Monday, March 08, 2010

Get Your Nanny State Out of Our Stadium Implosion

If you're here in the DFW area, you've probably heard about the upcoming demolition of Texas Stadium, set to take place in the early morning hours (yawn) of April 11. And you might have even heard that Kraft Macaroni & Cheese is the official sponsor, and they're having a contest to pick a lucky kid to push the button that will start the whole process.
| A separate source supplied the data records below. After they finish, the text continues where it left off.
(** * JARVIS core: secure command execution and task planning

    A shallow embedding of [jarvis/core/system.py] (class [SystemCore]) and
    [jarvis/core/planner.py] (class [TaskManager]), followed by the
    properties of the specification that concern them.

    Conventions of the embedding:
    - a Python [str] is a [string], a sequence of 8-bit characters (every
      character the code tests for is an ASCII one); a [dict] with string
      keys that is used as a map is a [gmap string _]; a [set] of strings is
      a [gset string];
    - an object with mutable attributes is a record that every method takes
      and returns (explicit state passing);
    - a call that may raise returns an [exc]; [try]/[except] is a [match];
    - what the operating system, the clock and the language model answer is
      an argument of the method that asks (an oracle);
    - calls to [self.logger] have no effect on any value a method reads or
      returns and are left out;
    - the steps of a task are held by value: a [TaskStep] object is taken
      to stand at one position of one task's list and nowhere else, as the
      ownership rule of the specification has it. *)

From Stdlib Require Import Ascii String ZArith.
From stdpp Require Import base option list strings gmap pretty.

Local Open Scope string_scope.
Local Open Scope list_scope.
Local Open Scope stdpp_scope.

(** ** Exceptions *)

Inductive exn : Type :=
  | SecurityViolation (msg : string)   (* class SecurityViolation(Exception) *)
  | ValueError (msg : string)
  | OtherException (msg : string).     (* any other subclass of Exception *)

(** [str(e)] *)
Definition exn_str (e : exn) : string :=
  match e with
  | SecurityViolation m | ValueError m | OtherException m => m
  end.

Inductive exc (A : Type) : Type :=
  | Ok (a : A)
  | Raise (e : exn).
Arguments Ok {A} a.
Arguments Raise {A} e.

Definition exc_bind {A B} (m : exc A) (k : A -> exc B) : exc B :=
  match m with
  | Ok a => k a
  | Raise e => Raise e
  end.

Notation "'try!' x <- m ; k" := (exc_bind m (fun x => k))
  (at level 10, x name, m at level 100, k at level 200).

(** ** Library functions the code calls *)

(** [shlex.split(s)]: a [shlex] lexer over [s] with [posix=True],
    [whitespace_split=True], no comment characters and no punctuation
    characters, read to exhaustion. *)
Module Shlex.

Definition dquote : ascii := ascii_of_nat 34.
Definition squote : ascii := ascii_of_nat 39.
Definition backslash : ascii := ascii_of_nat 92.

Definition in_chars (c : ascii) (cs : list ascii) : bool :=
  existsb (Ascii.eqb c) cs.

(* self.whitespace: space, tab, carriage return, newline *)
Definition whitespace : list ascii :=
  [ascii_of_nat 32; ascii_of_nat 9; ascii_of_nat 13; ascii_of_nat 10].
(* self.quotes: the single and the double quote *)
Definition quotes : list ascii := [squote; dquote].
(* self.escape: the backslash *)
Definition escape : list ascii := [backslash].
(* self.escapedquotes: the double quote *)
Definition escapedquotes : list ascii := [dquote].

(** The lexer's [state] attribute: [None], [' '], ['a'], a quote
    character, or the escape character. *)
Inductive lexstate : Type :=
  | StEof                 (* None *)
  | StSpace               (* ' ' *)
  | StWord                (* 'a' *)
  | StQuote (q : ascii)   (* state in self.quotes *)
  | StEscape (e : ascii). (* state in self.escape *)

Record lexer : Type := Lexer {
  state : lexstate;
  token : string;
  (* locals of read_token *)
  quoted : bool;
  escapedstate : lexstate
}.

Definition push (tok : string) (c : ascii) : string := tok +:+ String c EmptyString.

Definition nonempty (s : string) : bool :=
  match s with EmptyString => false | String _ _ => true end.

Inductive control : Type :=
  | Continue (lx : lexer)
  | Break (lx : lexer).

(* if self.token or (self.posix and quoted): break  else: continue *)
Definition break_if_token (lx : lexer) : control :=
  if nonempty (token lx) || quoted lx then Break lx else Continue lx.

(** One turn of the [while True] loop of [read_token] when
    [instream.read(1)] returned the character [nextchar]. *)
Definition on_char (lx : lexer) (nextchar : ascii) : control :=
  match state lx with
  | StEof => Break (Lexer StEof "" (quoted lx) (escapedstate lx))
  | StSpace =>
      if in_chars nextchar whitespace then break_if_token lx
      else if in_chars nextchar escape then
        Continue (Lexer (StEscape nextchar) (token lx) (quoted lx) StWord)
      else if in_chars nextchar quotes then
        Continue (Lexer (StQuote nextchar) (token lx) (quoted lx) (escapedstate lx))
      else (* a word character, or any other one under whitespace_split *)
        Continue (Lexer StWord (String nextchar EmptyString) (quoted lx) (escapedstate lx))
  | StQuote q =>
      if Ascii.eqb nextchar q then
        Continue (Lexer StWord (token lx) true (escapedstate lx))
      else if in_chars nextchar escape && in_chars q escapedquotes then
        Continue (Lexer (StEscape nextchar) (token lx) true (StQuote q))
      else
        Continue (Lexer (StQuote q) (push (token lx) nextchar) true (escapedstate lx))
  | StEscape e =>
      let tok :=
        match escapedstate lx with
        | StQuote q =>
            if negb (Ascii.eqb nextchar e) && negb (Ascii.eqb nextchar q)
            then push (token lx) e else token lx
        | _ => token lx
        end in
      Continue (Lexer (escapedstate lx) (push tok nextchar) (quoted lx) (escapedstate lx))
  | StWord =>
      if in_chars nextchar whitespace then
        break_if_token (Lexer StSpace (token lx) (quoted lx) (escapedstate lx))
      else if in_chars nextchar quotes then
        Continue (Lexer (StQuote nextchar) (token lx) (quoted lx) (escapedstate lx))
      else if in_chars nextchar escape then
        Continue (Lexer (StEscape nextchar) (token lx) (quoted lx) StWord)
      else
        Continue (Lexer StWord (push (token lx) nextchar) (quoted lx) (escapedstate lx))
  end.

(** The same turn when [instream.read(1)] returned [''] (end of input):
    every state leaves the loop or raises. *)
Definition on_eof (lx : lexer) : exc lexer :=
  match state lx with
  | StEof => Ok (Lexer StEof "" (quoted lx) (escapedstate lx))
  | StSpace | StWord => Ok (Lexer StEof (token lx) (quoted lx) (escapedstate lx))
  | StQuote _ => Raise (ValueError "No closing quotation")
  | StEscape _ => Raise (ValueError "No escaped character")
  end.
Lemma X22_zero_led_key_is_never_printed_witness :
  exists shares w',
    createShares (L := Reference.packages) Samples.zero_key 3 2 None 0
    = (Ok shares, w')
    /\ forall printed,
         fst (restoreKey (L := Reference.packages)
                {| Commands.shares := None; file := Some (js "shares.txt");
                   Commands.password := None |}
                (fun _ => Ok (sharesFileContent shares)) [] w')
         = Ok printed ->
         len printed < 64.
Proof.
  destruct (X22_zero_led_key_is_never_printed Reference.packages
              ReferenceFacts.accepts ReferenceFacts.returns_n
              ReferenceFacts.recovers ReferenceWords.prints_words
              (Some Samples.zero_key) [] Samples.zero_key 3 2 0
              eq_refl eq_refl ltac:(lia) ltac:(lia))
    as (shares & w' & E & H).
  exists shares, w'. split; [exact E|].
  apply H; [discriminate | reflexivity].
Defined.

(** X23 — With a password every accepted key comes back.  A key accepted
    by the key check (upper case or a leading 0 included), split with a
    non-empty password and written to the share file, is printed exactly
    by [restore] reading that file with the same password. *)
Theorem X23_protected_key_through_the_share_file (L : Libraries) :
  share_returns_n L -> combine_recovers L ->
  AES_round_trip L -> AES_prints_base64 L ->
  forall (key : option jsstring) (typed r pw : jsstring) (n t : Z)
         (w w' : World) (shares : list jsstring),
    checkPrivateKey key typed = Ok r -> pw <> [] ->
    createShares r n t (Some pw) w = (Ok shares, w') ->
    forall disk name answer w2,
      name <> [] -> disk name = Ok (sharesFileContent shares) ->
      fst (restoreKey {| Commands.shares := None; file := Some name;
                         password := Some pw |} disk answer w2)
      = Ok r.
Proof.
  intros Hret Hrec Hrt Hb64 key typed r pw n t w w' written Hcheck Hpw Hcreate
    disk name answer w2 Hname Hdisk.
  pose proof (accepted_key_is_hex _ _ _ Hcheck) as Hkey.
  assert (Hne : r <> []) by (destruct r; [discriminate | discriminate]).
  destruct (restore_all_protected r pw n t w w' written w2
              Hret Hrec Hrt Hb64 Hne Hpw Hcreate) as (Hlong & Hwords & Hrestore).
  assert (Hload : loadShares {| Commands.shares := None; file := Some name;
                                password := Some pw |} disk answer = Ok written).
  { unfold loadShares. cbn [file]. rewrite (given_nonempty _ Hname), Hdisk.
    f_equal. apply share_file_read.
    eapply Forall_impl; [|exact Hwords]. intros share. apply word_is_trimmed. }
  rewrite (restoreKey_outcome _ _ _ _ _ Hload Hlong). cbn [password].
  destruct (restoreSecret written (Some pw) w2) as [[s|m] w3]; cbn [fst] in Hrestore;
    [|discriminate].
  injection Hrestore as ->.
  rewrite (hex_key_is_private_key _ Hkey), orb_true_r. reflexivity.
Qed.

Lemma X23_protected_key_through_the_share_file_witness :
  let shares :=
    Samples.shares_of Samples.zero_key 3 2 (Some Samples.password) in
  fst (restoreKey (L := Reference.packages)
         {| Commands.shares := None; file := Some (js "shares.txt");
            Commands.password := Some Samples.password |}
         (fun _ => Ok (sharesFileContent shares)) [] 0)
  = Ok Samples.zero_key.
Proof.
  intros shares.
  apply (X23_protected_key_through_the_share_file Reference.packages
           ReferenceFacts.returns_n ReferenceFacts.recovers
           ReferenceFacts.round_trip ReferenceFacts.prints_base64
           (Some Samples.zero_key) [] Samples.zero_key Samples.password 3 2 0 5
           shares eq_refl ltac:(discriminate) ltac:(vm_compute; reflexivity));
    [discriminate | reflexivity].
Defined.

(** X24 — From [generate --output] to [restore --file].  A mnemonic of 12
    or more words of letters a-z (not 32 characters long), split without
    password and written to the file of [generate], is printed by
    [restore] reading that file. *)
Theorem X24_mnemonic_through_the_generated_file (L : Libraries) :
  share_accepts L -> share_returns_n L -> combine_recovers L ->
  share_prints_words L ->
  forall (mnemonic date address : jsstring) (n t : Z) (w : World),
    passphrase mnemonic = true -> len mnemonic <> 32 ->
    ~ In 10 date -> ~ In 10 address ->
    2 <= t <= n -> n <= 255 ->
    exists shares w',
      createShares mnemonic n t None w = (Ok shares, w')
      /\ forall disk name answer w2,
           name <> [] ->
           disk name = Ok (generatedFileContent date address mnemonic n t shares) ->
           fst (restoreKey {| shares := None; file := Some name; password := None |}
                  disk answer w2)
           = Ok mnemonic.
Proof.
  intros Hacc Hret Hrec Hwords mnemonic date address n t w Hphrase Hlen
    Hdate Haddress Ht Hn.
  destruct (CodecFacts.passphrase_codec _ Hphrase Hlen)
    as (Hcanon & Hlower & Hback & Hhex).
  destruct (CodecFacts.passphrase_shape _ Hphrase)
    as (Hascii & Hspace & c & s' & Hshape & Hc).
  destruct (Hacc (stringToHex mnemonic) n t w) as (written & w' & E);
    [now rewrite Hcanon | assumption | assumption|].
  exists written, w'. rewrite createShares_plain by auto. rewrite E.
  split; [reflexivity|].
  intros disk name answer w2 Hname Hdisk.
  destruct (Hret _ _ _ _ _ _ E) as [Hcount _].
  assert (Hunits : Forall (fun u => is_lower u = true \/ u = 32) mnemonic).
  { unfold passphrase in Hphrase. apply andb_true_iff in Hphrase as [Hw _].
    destruct (CodecFacts.split_cons 32 mnemonic) as (p & ps & Ep).
    rewrite Ep in Hw. cbn [forallb] in Hw. apply andb_true_iff in Hw as [Hp Hps].
    exact (CodecFacts.split_units is_lower mnemonic p ps Ep
             (CodecFacts.test_all_forallb _ _ Hp) Hps). }
  assert (Hnl : ~ In 10 mnemonic).
  { intros Hin. rewrite Forall_forall in Hunits.
    destruct (Hunits 10 Hin) as [H|H]; discriminate. }
  assert (Hload : loadShares {| shares := None; file := Some name; password := None |}
                    disk answer = Ok written).
  { unfold loadShares. cbn [file]. rewrite (given_nonempty _ Hname), Hdisk.
    f_equal. apply generated_file_read; try assumption.
    eapply Forall_impl; [|exact (Hwords _ _ _ _ _ _ E)].
    intros share. apply word_is_trimmed. }
  rewrite (restoreKey_outcome _ _ _ _ _ Hload) by lia. cbn [password].
  pose proof (restore_all_plain mnemonic n t w written w' w2 Hrec Hret E Ht)
    as Hrestore.
  rewrite Hcanon, Hlower, Hback in Hrestore.
  destruct (restoreSecret written None w2) as [[s|m] w3]; cbn [fst] in Hrestore;
    [|discriminate].
  injection Hrestore as ->.
  assert (Hmn : isMnemonic mnemonic = true).
  { unfold isMnemonic. unfold passphrase in Hphrase.
    apply andb_true_iff in Hphrase as [_ Hcount12]. rewrite Hcount12, andb_true_r.
    rewrite Hshape in *. unfold test_all. apply forallb_forall. intros u Hu.
    rewrite Forall_forall in Hunits. destruct (Hunits u Hu) as [H| ->];
      [now rewrite H | reflexivity]. }
  rewrite Hmn. reflexivity.
Qed.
While there was some (not wholly unexpected) griping about the whole idea of having a kid blow up a stadium, that pales in comparison to the actions of a so-called physicians' group, which is looking to pay the city of Irving the same amount of money to replace the Kraft advertising with its own ad, which would basically say that cheese is making people fat:
Susan Levin with the Physicians Committee for Responsible Medicine says they have sent a letter to the mayor suggesting that they remove Kraft as a sponsor of the event and for the same $75,000 allow them to warn children of the dangers cheese poses to their health. Levin says dairy products are the number one source of saturated fat in America.
Thankfully, Irving Mayor Herb Gears isn't taking the bait (Get it? Bait? Like cheese in a mousetrap?), especially when the advertising the group has proposed (which can be viewed at the link above) shows a fat guy eating cheese and wearing an "I [heart] Velveeta" shirt, with a caption reading "Cheese really blows you up."

More on this at the Dallas Morning News Irving blog, where the commenters have already done a lot of the heavy lifting, exposing this "doctors' group" as an radical animal rights group, less than 5% of whose members are actually physicians. And others have pointed out that Kraft is donating $75,000 to local food banks, as well as another $75K in sponsorship fees to the city, which will be donated to local charities. I'd like to see the "doctors" match that one...

When I heard this story on the radio this afternoon, two thoughts came to mind: 1) I'm glad that Mayor Gears said no, because this would have been yet another example of nanny-statism run amok, and 2) This group is probably some sort of wacko "activist" organization. I'm glad to see that my suspicions have been proven. (And I look forward to the day when "activism" no longer pays, and all its practitioners have to actually go out and get real jobs.)